Dataset content: Begin

(** A list of values that is written into a new array with room for it. *)
Lemma fill_new A n l h : owns A h → zlen l <= n →
  ∃ h', fill (next_array h) l (malloc n h).2 = Some h' ∧ steps A h (next_array h :: A) h' ∧ holds (Some (next_array h)) h' l ∧ kept A h h'.
Proof.
  intros Ho Hl. destruct (steps_new A n l h Ho Hl) as (a & h' & E & S & H & K).
  apply new_array_split in E as [E ->]. by exists h'.
Qed.
Lemma array_malloc p n h l : heap_ok h → holds p h l → array_at p (malloc n h).2 = Some l.
Proof.
  intros Hh (a & b & -> & Hb & <- & _). unfold array_at, malloc. cbn. rewrite lookup_insert_ne; [by rewrite Hb |].
  specialize (Hh a ltac:(by eexists)). lia.
Qed.
Lemma eval_delta_ok d li i h L P :
  arithmetic d = true → owns (addrs_of i) h → shows li h L → Forall (val_typed (dtype d)) L → NoDup (insts L) →
  last_numval li = zlen P → (P ≠ [] → holds (last_ivlist li) h P) → Forall (val_typed (dtype d)) P → NoDup (insts P) →
  (∀ a, a ∈ addrs_of li → a ∉ addrs_of i) →
  ∃ V i' h', join_both (compute (dtype d) L_MINUS) L P = Some V ∧ eval_delta d false li i h = Some (zlen V, i', h') ∧
    steps (addrs_of i) h (addrs_of i') h' ∧ shows i' h' V ∧ Forall (val_typed (dtype d)) V ∧ NoDup (insts V) ∧ same_info i i'.
Proof.
  intros Ha Ho [Hn Hs] HtL HnL Hnp Hp HtP HnP Hd. unfold eval_delta, free_ivlist.
  destruct (join_both_typed (compute (dtype d) L_MINUS) (dtype d) (dtype d) (dtype d)) with L P as (V & EV & HtV); [| done | done |].
  { intros a b H1 H2. apply compute_typed; auto. }
  exists V. pose proof (join_both_length _ _ _ _ EV) as Hi. pose proof (matched_bounds L P HnL) as [Hb1 Hb2]. rewrite <- Hi in Hb1, Hb2.
  unfold insts in Hb1, Hb2. rewrite length_fmap in Hb1, Hb2. pose proof (join_both_NoDup _ _ _ _ HnL EV) as HnV.
  unfold addrs_of at 1 in Ho. destruct (steps_free_l (ivlist i) _ h Ho) as (h1 & -> & S1 & K1). cbn [mbind option_bind].
  pose proof (st_owns _ _ _ _ S1) as O1.
  rewrite Hn, Hnp. destruct (Z.leb_spec (Z.min (zlen L) (zlen P)) 0).
  { eexists _, _. split; [done |]. assert (V = []) as -> by (destruct V; [done | cbn in *; lia]).
    assert (Z.min (zlen L) (zlen P) = 0) as -> by lia. split; [done |]. split; [exact S1 |]. by split_and!. }
  assert (L ≠ [] ∧ P ≠ []) as [HneL HneP] by (split; intros ->; cbn in *; lia). specialize (Hs HneL). specialize (Hp HneP).
  assert (∀ p l, holds p h l → (∀ a, p = Some a → a ∈ addrs_of li) → holds p h1 l) as Hk.
  { intros p l Hl Hin. eapply holds_kept; [exact Hl | | exact S1 | exact Ho]. intros a E. by apply Hd, Hin. }
  assert (holds (ivlist li) h1 L) as Hs1 by (apply Hk; [done |]; intros a E; unfold addrs_of; rewrite E; by left).
  assert (holds (last_ivlist li) h1 P) as Hp1 by (apply Hk; [done |]; intros a E; unfold addrs_of; rewrite E; apply elem_of_app; right; by left).
  destruct (fill_new _ (Z.min (zlen L) (zlen P)) V h1 O1) as (h2 & E2 & S2 & H2 & _); [lia |].
  destruct (malloc _ h1) as [a h1'] eqn:Em. pose proof Em as Em'. injection Em' as Ea _. subst a.
  cbn [snd] in E2. pose proof O1 as [Hh1 _].
  pose proof (array_malloc _ (Z.min (zlen L) (zlen P)) _ _ Hh1 Hs1) as A1. pose proof (array_malloc _ (Z.min (zlen L) (zlen P)) _ _ Hh1 Hp1) as A2.
  rewrite Em in A1, A2. cbn [snd] in A1, A2. rewrite A1. cbn [mbind option_bind]. rewrite A2. cbn [mbind option_bind].
  rewrite Z.ltb_irrefl, Ha. cbn [negb]. rewrite Nat2Z.id, firstn_all, delta_loop_join by done. rewrite EV. cbn [mbind option_bind].
  rewrite E2. cbn [mbind option_bind]. eexists _, _. split; [done |]. split; [done |]. split; [by eapply steps_trans |]. by split_and!.
Qed.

Dataset content: End

#### Work to be completed:
Across the entries above, tally the lines that contain the string "eapply" and give that figure alone.

#### Problem solution:
2